> [Source material]
┏━━

(** A float distance of 5.0 or more, in kilometres and rounded, is above
    zero. *)
Lemma long_float_distance mx ex :
  bounded Float.prec Float.emax mx ex = true ->
  Float.ltb (S754_finite false mx ex) float_5 = false ->
  Float.ltb float_zero
    (Float.round (Float.ieee_div (S754_finite false mx ex) float_1000) 2) = true.
Proof.
  intros Hb Hge. apply ge_float_5 in Hge.
  destruct (bounded_canonical mx ex Hb) as [_ Hmax].
  destruct (bounded_digits mx ex Hb ltac:(lia)) as [Hd Hlo].
  change (2 ^ 52) with 4503599627370496 in Hlo.
  destruct (Z.eq_dec (Zpos mx) 5629499534213120) as [Em|Em];
    [destruct (Z.eq_dec ex (-50)) as [Ee|Ee]|].
  { (* 5.0 itself *)
    injection Em as ->. subst ex. vm_compute. reflexivity. }
  all: rewrite float_1000_eq;
    pose proof (div_shape false mx ex false 8796093022208000 (-43)) as Hsh;
    assert (Ee' : div_exponent mx ex 8796093022208000 (-43) = ex - 10)
      by (unfold div_exponent; rewrite fexp64_eq, Hd;
          change (Zpos (digits2_pos 8796093022208000)) with 53; lia).
  - (* a higher binade *)
    pose proof (SFdiv_ge false mx ex false 8796093022208000 (-43)
                  4503599627370496 (ex - 10)) as Hge'.
    cbv zeta in Hge'. rewrite Ee' in Hge', Hsh.
    replace (ex - 10 - (ex - 10)) with 0 in Hge' by lia.
    replace (ex - -43 - (ex - 10)) with 53 in Hge' by lia.
    change (2 ^ 0) with 1 in Hge'. change (2 ^ 53) with 9007199254740992 in Hge'.
    specialize (Hge' (bounded_pow2 (ex - 10) ltac:(lia)) ltac:(lia) ltac:(lia)).
    destruct (Float.ieee_div (S754_finite false mx ex)
                (S754_finite false 8796093022208000 (-43))) as [s|s| |s m e];
      try contradiction.
    + simpl in Hsh. subst. reflexivity.
    + destruct Hsh as [Hs [Hbm _]]. simpl in Hs. subst s.
      apply round_positive; [exact Hbm|]. left. lia.
  - (* above 5.0 *)
    destruct (Z.le_gt_cases ex (-50)) as [Hlow|Hhigh].
    + assert (ex = -50) by lia. subst ex.
      pose proof (SFdiv_ge false mx (-50) false 8796093022208000 (-43)
                    5764607523034235 (-60) eq_refl) as Hge'.
      cbv zeta in Hge'. rewrite Ee' in Hge', Hsh.
      change (-50 - 10) with (-60) in Hge', Hsh.
      change (2 ^ (-60 - -60)) with 1 in Hge'.
      change (2 ^ (-50 - -43 - -60)) with 9007199254740992 in Hge'.
      specialize (Hge' ltac:(lia) ltac:(lia)).
      destruct (Float.ieee_div (S754_finite false mx (-50))
                  (S754_finite false 8796093022208000 (-43))) as [s|s| |s m e];
        try contradiction.
      * simpl in Hsh. subst. reflexivity.
      * destruct Hsh as [Hs [Hbm _]]. simpl in Hs. subst s.
        destruct Hge' as [He Hm]. apply round_positive; [exact Hbm|].
        destruct (Z.eq_dec e (-60)) as [->|]; [|left; lia].
        right. split; [reflexivity|]. change (2 ^ (-60 - -60)) with 1 in Hm. lia.
    + pose proof (SFdiv_ge false mx ex false 8796093022208000 (-43)
                    4503599627370496 (ex - 10)) as Hge'.
      cbv zeta in Hge'. rewrite Ee' in Hge', Hsh.
      replace (ex - 10 - (ex - 10)) with 0 in Hge' by lia.
      replace (ex - -43 - (ex - 10)) with 53 in Hge' by lia.
      change (2 ^ 0) with 1 in Hge'. change (2 ^ 53) with 9007199254740992 in Hge'.
      specialize (Hge' (bounded_pow2 (ex - 10) ltac:(lia)) ltac:(lia) ltac:(lia)).
      destruct (Float.ieee_div (S754_finite false mx ex)
                  (S754_finite false 8796093022208000 (-43))) as [s|s| |s m e];
        try contradiction.
      * simpl in Hsh. subst. reflexivity.
      * destruct Hsh as [Hs [Hbm _]]. simpl in Hs. subst s.
        apply round_positive; [exact Hbm|]. left. lia.
Qed.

┗━━

> [Brief]
Every line from the line containing "5764607523034235 (-60) eq_refl)" through the line containing "change (2 ^ (-50" in the records above must be retyped exactly. Leave out the rest.

> [Exercise solution]
                    5764607523034235 (-60) eq_refl) as Hge'.
      cbv zeta in Hge'. rewrite Ee' in Hge', Hsh.
      change (-50 - 10) with (-60) in Hge', Hsh.
      change (2 ^ (-60 - -60)) with 1 in Hge'.
      change (2 ^ (-50 - -43 - -60)) with 9007199254740992 in Hge'.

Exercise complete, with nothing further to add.